P024 : POTENTIAL FOR A FALSE POSITIVE B CELL FLOW CYTOMETRY CROSSMATCH WITH THE USE OF FLUORESCEIN ISOTHYOCYANATE-GOAT-ANTI-HUMAN IMMUNOGLOBULIN-G ANTIBODY

Abstract

Background In flow cytometry crossmatches (FCXM), sera from AB blood group male donors with none or minimal anti-HLA IgG antibodies are used as the negative control serum (NCS). As NCS can give higher median channel fluorescence (MCF) on certain donor cells, it is advised to use cells treated with phosphate buffer saline (PBS) as an additional negative control for comparison. Aim We examined whether using PBS or NCS as the negative control and subsequent staining with FITC-goat-anti-human IgG polyclonal antibody (g α IgG pAb; Jackson Immunoresearch Laboratory; Cat# 109-096-098) or FITC-mouse-anti-human IgG monoclonal antibody (m α IgG mAb; BD biosciences; Cat# 555786; Clone: G18-145) impacts FCXM results. Methodology Peripheral blood ( N = 5) and serum ( N = 5) were collected from human subjects. Peripheral blood mononuclear cells (PBMC) were isolated by Ficoll density gradient separation.
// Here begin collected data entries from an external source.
(* ===== verification/DbLog.v ===== *)
(** The write-ahead logs of a database: the batches a log records, numbered on
    from the tables' history, and how a batch reaches the memtable. *)
From S2P Require Import Prelude Posix Status Coding InternalKey Mvcc WriteBatch Wal SSTableBuilder Iterator Arena SkipList MemTable Filename Level Manifest DbFiles Version Compaction CompactionReads CompactionBuild DbImpl History DbState.

(** ** Batches in the memtable *)

Section apply.
Context `{SystemAllocatorLaws}.

Lemma applyBatch_all batch : forall seq m, 0 <= seq -> seq + len batch <= kUint64Max ->
  applyBatch batch seq m = mt_add_all (writes_of batch seq) m.
Proof.
  induction batch as [|op batch IH]; intros seq m Hs Hl; [done|]. cbn [applyBatch writes_of mt_add_all].
  assert (wrap64 (seq + 1) = seq + 1) as -> by (apply wrap64_small; revert Hl; llia).
  assert (seq + 1 + len batch <= kUint64Max) by (revert Hl; llia).
  unfold op_write at 1 2 3 4. destruct (op_type op); cbn [w_seq w_type w_key w_value];
    (destruct (mt_add _ _ _ _ _) as [m'|]; [|done]; cbn [mbind option_bind]; apply IH; (done || lia)).
Qed.

Lemma writes_room_app a b : writes_room (a ++ b) = writes_room a + writes_room b.
Proof. unfold writes_room. induction a as [|w a IH]; simpl; [done|]. rewrite IH. lia. Qed.

(** Every operation takes at least five bytes in its batch's payload. *)
Lemma batch_room batch seq : writes_room (writes_of batch seq) <= 2000 * len (concat (map op_bytes batch)).
Proof.
  revert seq. induction batch as [|op batch IH]; intros seq; [done|]. specialize (IH (seq + 1)). simpl. rewrite len_app.
  pose proof (op_bytes_min op) as Hmin. unfold kOperationHeaderSize in Hmin.
  assert (len (op_key op) + (match op_type op with kPut => len (op_value op) | kDelete => 0 end) <= len (op_bytes op)) as Hb
    by (unfold op_bytes; destruct (op_type op); llia).
  unfold add_room, op_write, kDefaultBlockSize. destruct (op_type op); simpl; revert Hb; llia.
Qed.

Lemma holds_new : exists m, newMemTable = Some m /\ holds m [].
Proof. destruct newMemTable_spec as (m & Hm & Hi & Hu). exists m. split; [done|]. exists []. split_and!; [done|done|simpl; lia]. Qed.

Lemma holds_apply m first h batch seq :
  holds m h -> numbered first (h ++ writes_of batch seq) -> 0 <= seq -> seq + len batch <= kUint64Max ->
  mt_memoryUsage m + writes_room (writes_of batch seq) <= kUint64Max ->
  exists m', applyBatch batch seq m = Some m' /\ holds m' (h ++ writes_of batch seq).
Proof.
  intros (es & Hi & Hp & Hu) Hn Hs Hl Hm. rewrite applyBatch_all by done. pose proof (numbered_nodup _ _ Hn) as Hnd.
  destruct (mt_add_all_spec (writes_of batch seq) m es Hi) as (m' & es' & -> & Hi' & Hp' & Hu').
  - rewrite Forall_elem. intros w Hw. eapply (numbered_elem _ _ w Hn). set_solver.
  - rewrite Hp, <- map_app. change (map write_entry (writes_of batch seq)) with (entries (writes_of batch seq)). rewrite entries_app in Hnd.
    by rewrite (Permutation_app_comm (entries (writes_of batch seq))).
  - done.
  - eexists. split; [done|]. exists es'. split_and!; [done| |rewrite writes_room_app; lia]. rewrite Hp', Hp, entries_app. apply Permutation_app_comm.
Qed.

Lemma holds_empty m h : holds m h -> mt_empty m = bool_decide (h = []).
Proof.
  intros (es & Hi & Hp & _). unfold mt_empty. rewrite (mi_count _ _ Hi). apply Permutation_length in Hp. unfold entries in Hp. rewrite length_map in Hp.
  unfold len. rewrite Hp. destruct h; [done|]. rewrite bool_decide_false by done. by apply Z.eqb_neq.
Qed.
End apply.

(** ** Logs *)

(** The payloads of [batches], numbered from [first]. *)
Fixpoint log_of (first : Z) (batches : list WriteBatch) (payloads : list bytes) : Prop :=
  match batches, payloads with
  | [], [] => True
  | b :: batches, p :: payloads => encode b first = Ok p /\ wf_batch b /\ log_of (first + len b) batches payloads
  | _, _ => False
  end.

Fixpoint batch_writes (first : Z) (batches : list WriteBatch) : history :=
  match batches with
  | [] => []
  | b :: batches => writes_of b first ++ batch_writes (first + len b) batches
  end.

Lemma len_batch_writes first batches : len (batch_writes first batches) = len (concat batches).
Proof. revert first. induction batches as [|b batches IH]; intros first; [done|]. simpl. rewrite !len_app, len_writes_of, IH. done. Qed.

Lemma batch_writes_app first a b : batch_writes first (a ++ b) = batch_writes first a ++ batch_writes (first + len (concat a)) b.
Proof.
  revert first. induction a as [|x a IH]; intros first; simpl; [by rewrite Z.add_0_r|]. rewrite IH, <- app_assoc. do 2 f_equal. rewrite len_app. f_equal. lia.
Qed.

Lemma batch_writes_prefix first a b : a `prefix_of` b -> batch_writes first a `prefix_of` batch_writes first b.
Proof. intros [x ->]. rewrite batch_writes_app. by apply prefix_app_r. Qed.

Lemma log_of_app first a b pa pb : log_of first a pa -> log_of (first + len (concat a)) b pb -> log_of first (a ++ b) (pa ++ pb).
Proof.
  revert first pa. induction a as [|x a IH]; intros first [|p pa]; simpl; try done; [by rewrite Z.add_0_r|].
  intros (He & Hw & Hl) Hb. split_and!; [done|done|]. apply IH; [done|]. rewrite len_app in Hb. by replace (first + len x + len (concat a)) with (first + (len x + len (concat a))) by lia.
Qed.

Lemma log_of_app_inv first a b ps : log_of first (a ++ b) ps ->
  exists pa pb, ps = pa ++ pb /\ log_of first a pa /\ log_of (first + len (concat a)) b pb.
Proof.
  revert first ps. induction a as [|x a IH]; intros first ps; simpl; [exists [], ps; by rewrite Z.add_0_r|]. destruct ps as [|p ps]; [done|].
  intros (He & Hw & Hl). destruct (IH _ _ Hl) as (pa & pb & -> & Ha & Hb). exists (p :: pa), pb. split; [done|]. split; [done|].
  rewrite len_app. by replace (first + (len x + len (concat a))) with (first + len x + len (concat a)) by lia.
Qed.

Lemma log_of_length first batches ps : log_of first batches ps -> length ps = length batches.
Proof. revert first ps. induction batches as [|b batches IH]; intros first [|p ps]; simpl; try done. intros (_ & _ & Hl). by rewrite (IH _ _ Hl). Qed.

Lemma log_of_take n first batches ps : log_of first batches ps -> log_of first (take n batches) (take n ps).
Proof.
  revert first batches ps. induction n as [|n IH]; intros first [|b batches] [|p ps]; simpl; try done. intros (? & ? & ?). auto.
Qed.

(** What [encode] says of a batch in a log. *)
Lemma encode_facts b first p : 0 <= first -> encode b first = Ok p ->
  1 <= first /\ 1 <= len b /\ first + len b <= kMaxSequenceNumber + 1 /\ numbered first (writes_of b first) /\ valid_payload p /\
  writes_room (writes_of b first) <= 2000 * kMaxWriteBatchPayloadSize.
Proof.
  intros Hf He. apply encode_Ok in He as (Hv & Hs & -> & Hl); [|done]. apply hasValidSequenceRange_spec in Hv as (H1 & H2 & H3); [|done|apply len_nonneg].
  assert (len (concat (map op_bytes b)) <= kMaxWriteBatchPayloadSize) as Hops by (revert Hl; unfold payload_bytes; llia).
  pose proof (batch_room b first). split_and!; [lia|lia|lia|apply writes_of_numbered; (done || lia)| |lia].
  split; [|done]. unfold payload_bytes. rewrite !len_app, !len_le_bytes. llia.
Qed.

Lemma log_of_facts first batches : forall ps, 1 <= first -> first <= kMaxSequenceNumber + 1 -> log_of first batches ps ->
  numbered first (batch_writes first batches) /\ Forall valid_payload ps /\ first + len (concat batches) <= kMaxSequenceNumber + 1.
Proof.
  revert first. induction batches as [|b batches IH]; intros first [|p ps] Hf Hm Hl; simpl in Hl; try done.
  { split_and!; [done|constructor|simpl; llia]. }
  destruct Hl as (He & _ & Hl). destruct (encode_facts b first p ltac:(lia) He) as (_ & H1 & H2 & Hn & Hv & _).
  destruct (IH (first + len b) ps ltac:(lia) ltac:(lia) Hl) as (Hn' & Hv' & Hlen). cbn [batch_writes concat]. rewrite len_app. split_and!; [|by constructor|lia].
  apply numbered_app. by rewrite len_writes_of.
Qed.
In 96 well V-bottom plate, 300,000 PBMC were incubated with 30 μl of serum for 20 min at 22 °C, washed and stained with 10 μl each of anti-CD3 PerCP and of anti-CD19 PE, and with either 10 μl (1:100 diluted) of FITC-gαIgG pAb or 60 μl of FITC-mαIgG mAb for 30 min at 4 °C. The cells were washed and flow cytometry was performed using BD FACS Canto II instrument and the data was analyzed using the DiVa software. A channel shift of >40 from the NCS for T cell and a shift of >50 for B cells is considered positive here. Results PBMCs treated with PBS gave positive B cell channel shift when stained with g α IgG pAb, but not when stained with m α IgG mAb ( Fig. 1 ). Unlike m α IgG mAb, the g α IgG pAb seems to bind non-specifically to B cells in the absence of human serum. Conclusion This observation cautions that in a clinical FCXM testing, the non use of NCS can lead to a false positive FCXM result. It is also anticipated that a technical error of not adding patient’s serum to the donor cells can lead to positive B cell crossmatch reporting. Using m α IgG mAb or any other α IgG antibody that does not give non-specific binding to donor cells is recommended for FCXM testing.